- _Exercise_: Return, in their exact form, the lines that lie between the start of the data below and the line containing "s <-- get ;; of_option (pg_mem", with both ends included.

- _Data section_:
--------------------
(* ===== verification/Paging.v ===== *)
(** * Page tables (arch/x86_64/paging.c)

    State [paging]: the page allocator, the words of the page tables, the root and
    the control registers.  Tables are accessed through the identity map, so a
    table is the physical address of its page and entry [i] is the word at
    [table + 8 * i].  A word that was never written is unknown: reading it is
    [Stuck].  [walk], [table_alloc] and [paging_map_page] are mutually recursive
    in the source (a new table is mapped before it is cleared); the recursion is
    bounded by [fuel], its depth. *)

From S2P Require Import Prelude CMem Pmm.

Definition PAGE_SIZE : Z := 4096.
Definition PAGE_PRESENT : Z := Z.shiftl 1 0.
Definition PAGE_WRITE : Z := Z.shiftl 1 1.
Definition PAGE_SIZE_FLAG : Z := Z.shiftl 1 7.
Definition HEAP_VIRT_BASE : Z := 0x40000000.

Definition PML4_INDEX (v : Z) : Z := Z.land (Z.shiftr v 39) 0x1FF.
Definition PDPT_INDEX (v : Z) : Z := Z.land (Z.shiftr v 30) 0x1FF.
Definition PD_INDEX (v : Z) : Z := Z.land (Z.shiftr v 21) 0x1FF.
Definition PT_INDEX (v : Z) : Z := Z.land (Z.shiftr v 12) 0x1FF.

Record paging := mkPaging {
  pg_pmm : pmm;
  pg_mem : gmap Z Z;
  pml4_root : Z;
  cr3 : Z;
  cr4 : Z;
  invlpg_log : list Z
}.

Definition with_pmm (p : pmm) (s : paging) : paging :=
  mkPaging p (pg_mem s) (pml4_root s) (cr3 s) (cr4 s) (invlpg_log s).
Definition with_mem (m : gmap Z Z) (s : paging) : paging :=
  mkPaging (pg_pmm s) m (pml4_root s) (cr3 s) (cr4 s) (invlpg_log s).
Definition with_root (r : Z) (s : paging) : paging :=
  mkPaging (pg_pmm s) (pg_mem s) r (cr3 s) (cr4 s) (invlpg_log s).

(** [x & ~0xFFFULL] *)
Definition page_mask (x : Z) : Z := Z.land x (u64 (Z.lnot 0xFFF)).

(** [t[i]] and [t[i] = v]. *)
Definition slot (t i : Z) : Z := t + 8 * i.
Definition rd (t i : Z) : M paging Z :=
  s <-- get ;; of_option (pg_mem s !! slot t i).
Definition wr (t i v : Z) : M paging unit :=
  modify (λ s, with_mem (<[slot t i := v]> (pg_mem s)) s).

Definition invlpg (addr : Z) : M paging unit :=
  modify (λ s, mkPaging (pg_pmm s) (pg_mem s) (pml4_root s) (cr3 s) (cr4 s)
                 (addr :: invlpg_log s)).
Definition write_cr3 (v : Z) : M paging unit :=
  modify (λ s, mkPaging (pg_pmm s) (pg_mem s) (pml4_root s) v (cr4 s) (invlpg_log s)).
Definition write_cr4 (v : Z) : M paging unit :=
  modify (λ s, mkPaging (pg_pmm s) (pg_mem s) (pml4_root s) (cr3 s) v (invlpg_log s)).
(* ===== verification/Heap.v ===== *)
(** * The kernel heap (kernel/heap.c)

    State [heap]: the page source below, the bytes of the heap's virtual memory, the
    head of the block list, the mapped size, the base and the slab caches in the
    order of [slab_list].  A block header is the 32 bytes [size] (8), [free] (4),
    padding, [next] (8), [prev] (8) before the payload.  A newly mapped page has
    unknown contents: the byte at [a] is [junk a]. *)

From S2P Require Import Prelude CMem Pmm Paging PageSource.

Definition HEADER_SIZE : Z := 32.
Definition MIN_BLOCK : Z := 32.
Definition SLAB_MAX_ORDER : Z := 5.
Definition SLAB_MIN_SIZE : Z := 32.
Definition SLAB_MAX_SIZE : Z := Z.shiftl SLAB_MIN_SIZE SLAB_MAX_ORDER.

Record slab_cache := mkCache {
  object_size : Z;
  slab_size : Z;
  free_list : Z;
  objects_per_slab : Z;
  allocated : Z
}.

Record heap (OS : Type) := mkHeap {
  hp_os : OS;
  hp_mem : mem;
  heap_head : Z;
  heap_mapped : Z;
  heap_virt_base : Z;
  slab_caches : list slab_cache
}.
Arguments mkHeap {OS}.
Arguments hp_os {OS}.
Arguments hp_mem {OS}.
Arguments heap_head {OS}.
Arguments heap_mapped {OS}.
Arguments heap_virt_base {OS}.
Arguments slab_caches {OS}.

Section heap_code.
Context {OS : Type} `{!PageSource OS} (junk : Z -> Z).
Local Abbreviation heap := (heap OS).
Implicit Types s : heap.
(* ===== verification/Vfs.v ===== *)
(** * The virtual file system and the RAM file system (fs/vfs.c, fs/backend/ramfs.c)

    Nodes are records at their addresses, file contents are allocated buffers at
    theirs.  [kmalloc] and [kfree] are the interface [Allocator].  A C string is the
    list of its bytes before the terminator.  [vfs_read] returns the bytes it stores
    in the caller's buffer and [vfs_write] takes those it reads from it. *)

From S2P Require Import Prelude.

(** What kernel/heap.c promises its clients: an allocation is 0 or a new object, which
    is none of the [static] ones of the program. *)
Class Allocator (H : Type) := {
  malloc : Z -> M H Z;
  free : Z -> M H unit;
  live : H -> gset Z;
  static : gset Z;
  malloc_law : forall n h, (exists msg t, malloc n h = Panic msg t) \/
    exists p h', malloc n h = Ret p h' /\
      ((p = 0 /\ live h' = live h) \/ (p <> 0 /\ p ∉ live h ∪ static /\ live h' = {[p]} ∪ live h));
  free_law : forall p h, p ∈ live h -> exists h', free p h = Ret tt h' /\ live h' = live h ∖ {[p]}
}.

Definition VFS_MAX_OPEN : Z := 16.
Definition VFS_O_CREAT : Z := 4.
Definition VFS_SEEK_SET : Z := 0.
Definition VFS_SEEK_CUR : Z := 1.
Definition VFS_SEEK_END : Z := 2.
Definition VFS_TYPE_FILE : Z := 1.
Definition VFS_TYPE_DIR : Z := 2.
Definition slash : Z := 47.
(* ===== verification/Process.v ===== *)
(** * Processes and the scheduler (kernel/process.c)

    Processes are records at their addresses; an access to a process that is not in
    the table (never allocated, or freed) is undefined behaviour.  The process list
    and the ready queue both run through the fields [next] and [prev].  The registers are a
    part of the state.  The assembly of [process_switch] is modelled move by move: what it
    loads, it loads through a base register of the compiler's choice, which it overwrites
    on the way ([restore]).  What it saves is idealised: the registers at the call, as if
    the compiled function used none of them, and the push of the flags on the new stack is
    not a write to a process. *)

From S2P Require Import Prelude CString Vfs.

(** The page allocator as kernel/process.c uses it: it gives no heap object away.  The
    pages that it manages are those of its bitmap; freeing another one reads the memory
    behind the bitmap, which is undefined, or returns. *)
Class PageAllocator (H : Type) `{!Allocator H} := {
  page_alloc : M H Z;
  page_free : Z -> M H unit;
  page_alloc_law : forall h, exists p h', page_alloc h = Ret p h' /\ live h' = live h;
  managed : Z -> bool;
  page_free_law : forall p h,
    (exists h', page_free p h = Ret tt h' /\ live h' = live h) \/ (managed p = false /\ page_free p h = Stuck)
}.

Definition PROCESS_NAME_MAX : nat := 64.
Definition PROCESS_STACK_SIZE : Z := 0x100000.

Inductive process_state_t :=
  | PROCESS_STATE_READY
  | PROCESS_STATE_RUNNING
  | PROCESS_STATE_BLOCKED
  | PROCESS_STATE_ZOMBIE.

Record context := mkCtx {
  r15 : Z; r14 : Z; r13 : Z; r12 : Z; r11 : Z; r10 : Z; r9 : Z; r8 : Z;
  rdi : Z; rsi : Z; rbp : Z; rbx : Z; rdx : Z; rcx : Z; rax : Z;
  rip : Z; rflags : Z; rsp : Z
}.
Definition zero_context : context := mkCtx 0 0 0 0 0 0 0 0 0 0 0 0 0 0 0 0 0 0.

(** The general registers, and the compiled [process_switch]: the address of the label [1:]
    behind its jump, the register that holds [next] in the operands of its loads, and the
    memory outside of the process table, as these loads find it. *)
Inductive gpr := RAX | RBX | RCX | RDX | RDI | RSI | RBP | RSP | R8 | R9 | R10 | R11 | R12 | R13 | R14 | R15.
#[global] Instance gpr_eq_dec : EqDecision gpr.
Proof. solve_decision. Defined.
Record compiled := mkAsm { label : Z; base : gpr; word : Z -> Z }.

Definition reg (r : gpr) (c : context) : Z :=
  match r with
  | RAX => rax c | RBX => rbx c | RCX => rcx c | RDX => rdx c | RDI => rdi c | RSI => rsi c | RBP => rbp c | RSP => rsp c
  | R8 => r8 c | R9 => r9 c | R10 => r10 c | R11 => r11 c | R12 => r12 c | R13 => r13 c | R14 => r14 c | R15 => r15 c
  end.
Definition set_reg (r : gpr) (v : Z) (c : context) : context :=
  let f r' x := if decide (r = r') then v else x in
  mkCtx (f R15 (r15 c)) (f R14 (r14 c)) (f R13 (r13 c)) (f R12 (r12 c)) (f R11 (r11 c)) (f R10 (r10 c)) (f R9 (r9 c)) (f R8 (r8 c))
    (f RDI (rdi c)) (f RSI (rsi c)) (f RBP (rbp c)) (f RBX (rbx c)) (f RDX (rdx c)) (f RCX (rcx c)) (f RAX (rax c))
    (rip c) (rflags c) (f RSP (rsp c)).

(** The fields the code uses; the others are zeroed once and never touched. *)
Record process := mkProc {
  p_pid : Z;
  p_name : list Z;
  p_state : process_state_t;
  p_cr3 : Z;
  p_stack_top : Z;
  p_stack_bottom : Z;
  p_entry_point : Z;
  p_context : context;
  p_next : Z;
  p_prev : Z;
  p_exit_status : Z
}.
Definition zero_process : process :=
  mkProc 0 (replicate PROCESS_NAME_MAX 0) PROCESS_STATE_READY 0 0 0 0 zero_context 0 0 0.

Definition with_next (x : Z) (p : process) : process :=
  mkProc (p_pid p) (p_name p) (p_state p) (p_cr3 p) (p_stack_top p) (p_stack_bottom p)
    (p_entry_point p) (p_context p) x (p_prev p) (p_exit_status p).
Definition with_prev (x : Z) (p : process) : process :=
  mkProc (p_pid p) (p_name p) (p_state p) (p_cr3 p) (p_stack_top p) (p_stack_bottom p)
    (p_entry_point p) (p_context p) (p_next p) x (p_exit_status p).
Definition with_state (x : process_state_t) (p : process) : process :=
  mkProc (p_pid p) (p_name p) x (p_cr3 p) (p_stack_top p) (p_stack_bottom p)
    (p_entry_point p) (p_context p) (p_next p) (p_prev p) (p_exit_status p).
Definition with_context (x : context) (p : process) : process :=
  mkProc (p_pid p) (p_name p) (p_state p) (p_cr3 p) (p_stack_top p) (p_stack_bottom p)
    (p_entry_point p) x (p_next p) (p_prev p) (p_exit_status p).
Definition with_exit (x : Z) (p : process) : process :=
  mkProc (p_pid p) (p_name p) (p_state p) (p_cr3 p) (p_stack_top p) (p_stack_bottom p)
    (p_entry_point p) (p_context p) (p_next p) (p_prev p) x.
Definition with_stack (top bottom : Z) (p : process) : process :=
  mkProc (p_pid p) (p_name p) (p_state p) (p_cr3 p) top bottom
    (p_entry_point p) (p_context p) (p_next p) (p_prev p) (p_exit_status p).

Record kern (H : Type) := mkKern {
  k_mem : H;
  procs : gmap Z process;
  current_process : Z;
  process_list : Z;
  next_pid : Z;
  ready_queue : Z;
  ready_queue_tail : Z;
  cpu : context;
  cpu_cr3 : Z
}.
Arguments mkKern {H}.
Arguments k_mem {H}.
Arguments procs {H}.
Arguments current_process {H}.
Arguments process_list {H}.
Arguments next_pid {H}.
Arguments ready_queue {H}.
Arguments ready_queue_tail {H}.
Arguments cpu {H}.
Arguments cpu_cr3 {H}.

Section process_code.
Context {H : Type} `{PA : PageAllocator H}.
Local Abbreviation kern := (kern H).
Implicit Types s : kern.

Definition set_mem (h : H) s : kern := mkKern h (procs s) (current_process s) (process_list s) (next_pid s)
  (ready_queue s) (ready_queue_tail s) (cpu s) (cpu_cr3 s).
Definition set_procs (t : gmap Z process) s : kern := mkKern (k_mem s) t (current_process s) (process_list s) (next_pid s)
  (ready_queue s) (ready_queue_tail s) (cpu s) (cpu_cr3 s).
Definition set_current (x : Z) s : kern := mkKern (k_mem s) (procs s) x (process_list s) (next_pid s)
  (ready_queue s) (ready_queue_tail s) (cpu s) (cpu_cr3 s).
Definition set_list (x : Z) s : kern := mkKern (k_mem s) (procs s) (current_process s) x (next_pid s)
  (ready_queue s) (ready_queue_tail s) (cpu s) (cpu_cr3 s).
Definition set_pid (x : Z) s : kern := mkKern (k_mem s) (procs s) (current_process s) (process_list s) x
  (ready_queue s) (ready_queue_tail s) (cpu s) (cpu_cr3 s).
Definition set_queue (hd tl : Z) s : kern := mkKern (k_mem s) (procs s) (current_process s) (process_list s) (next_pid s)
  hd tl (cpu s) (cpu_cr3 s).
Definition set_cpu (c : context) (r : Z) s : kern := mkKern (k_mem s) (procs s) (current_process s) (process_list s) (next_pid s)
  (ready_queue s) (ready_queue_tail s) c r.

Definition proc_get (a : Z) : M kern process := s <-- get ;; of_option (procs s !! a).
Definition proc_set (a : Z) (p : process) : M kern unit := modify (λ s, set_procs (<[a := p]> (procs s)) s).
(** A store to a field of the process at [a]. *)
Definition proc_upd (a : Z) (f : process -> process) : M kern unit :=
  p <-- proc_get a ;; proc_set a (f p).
--------------------
- _Output below_:
(* ===== verification/Paging.v ===== *)
(** * Page tables (arch/x86_64/paging.c)

    State [paging]: the page allocator, the words of the page tables, the root and
    the control registers.  Tables are accessed through the identity map, so a
    table is the physical address of its page and entry [i] is the word at
    [table + 8 * i].  A word that was never written is unknown: reading it is
    [Stuck].  [walk], [table_alloc] and [paging_map_page] are mutually recursive
    in the source (a new table is mapped before it is cleared); the recursion is
    bounded by [fuel], its depth. *)

From S2P Require Import Prelude CMem Pmm.

Definition PAGE_SIZE : Z := 4096.
Definition PAGE_PRESENT : Z := Z.shiftl 1 0.
Definition PAGE_WRITE : Z := Z.shiftl 1 1.
Definition PAGE_SIZE_FLAG : Z := Z.shiftl 1 7.
Definition HEAP_VIRT_BASE : Z := 0x40000000.

Definition PML4_INDEX (v : Z) : Z := Z.land (Z.shiftr v 39) 0x1FF.
Definition PDPT_INDEX (v : Z) : Z := Z.land (Z.shiftr v 30) 0x1FF.
Definition PD_INDEX (v : Z) : Z := Z.land (Z.shiftr v 21) 0x1FF.
Definition PT_INDEX (v : Z) : Z := Z.land (Z.shiftr v 12) 0x1FF.

Record paging := mkPaging {
  pg_pmm : pmm;
  pg_mem : gmap Z Z;
  pml4_root : Z;
  cr3 : Z;
  cr4 : Z;
  invlpg_log : list Z
}.

Definition with_pmm (p : pmm) (s : paging) : paging :=
  mkPaging p (pg_mem s) (pml4_root s) (cr3 s) (cr4 s) (invlpg_log s).
Definition with_mem (m : gmap Z Z) (s : paging) : paging :=
  mkPaging (pg_pmm s) m (pml4_root s) (cr3 s) (cr4 s) (invlpg_log s).
Definition with_root (r : Z) (s : paging) : paging :=
  mkPaging (pg_pmm s) (pg_mem s) r (cr3 s) (cr4 s) (invlpg_log s).

(** [x & ~0xFFFULL] *)
Definition page_mask (x : Z) : Z := Z.land x (u64 (Z.lnot 0xFFF)).

(** [t[i]] and [t[i] = v]. *)
Definition slot (t i : Z) : Z := t + 8 * i.
Definition rd (t i : Z) : M paging Z :=
  s <-- get ;; of_option (pg_mem s !! slot t i).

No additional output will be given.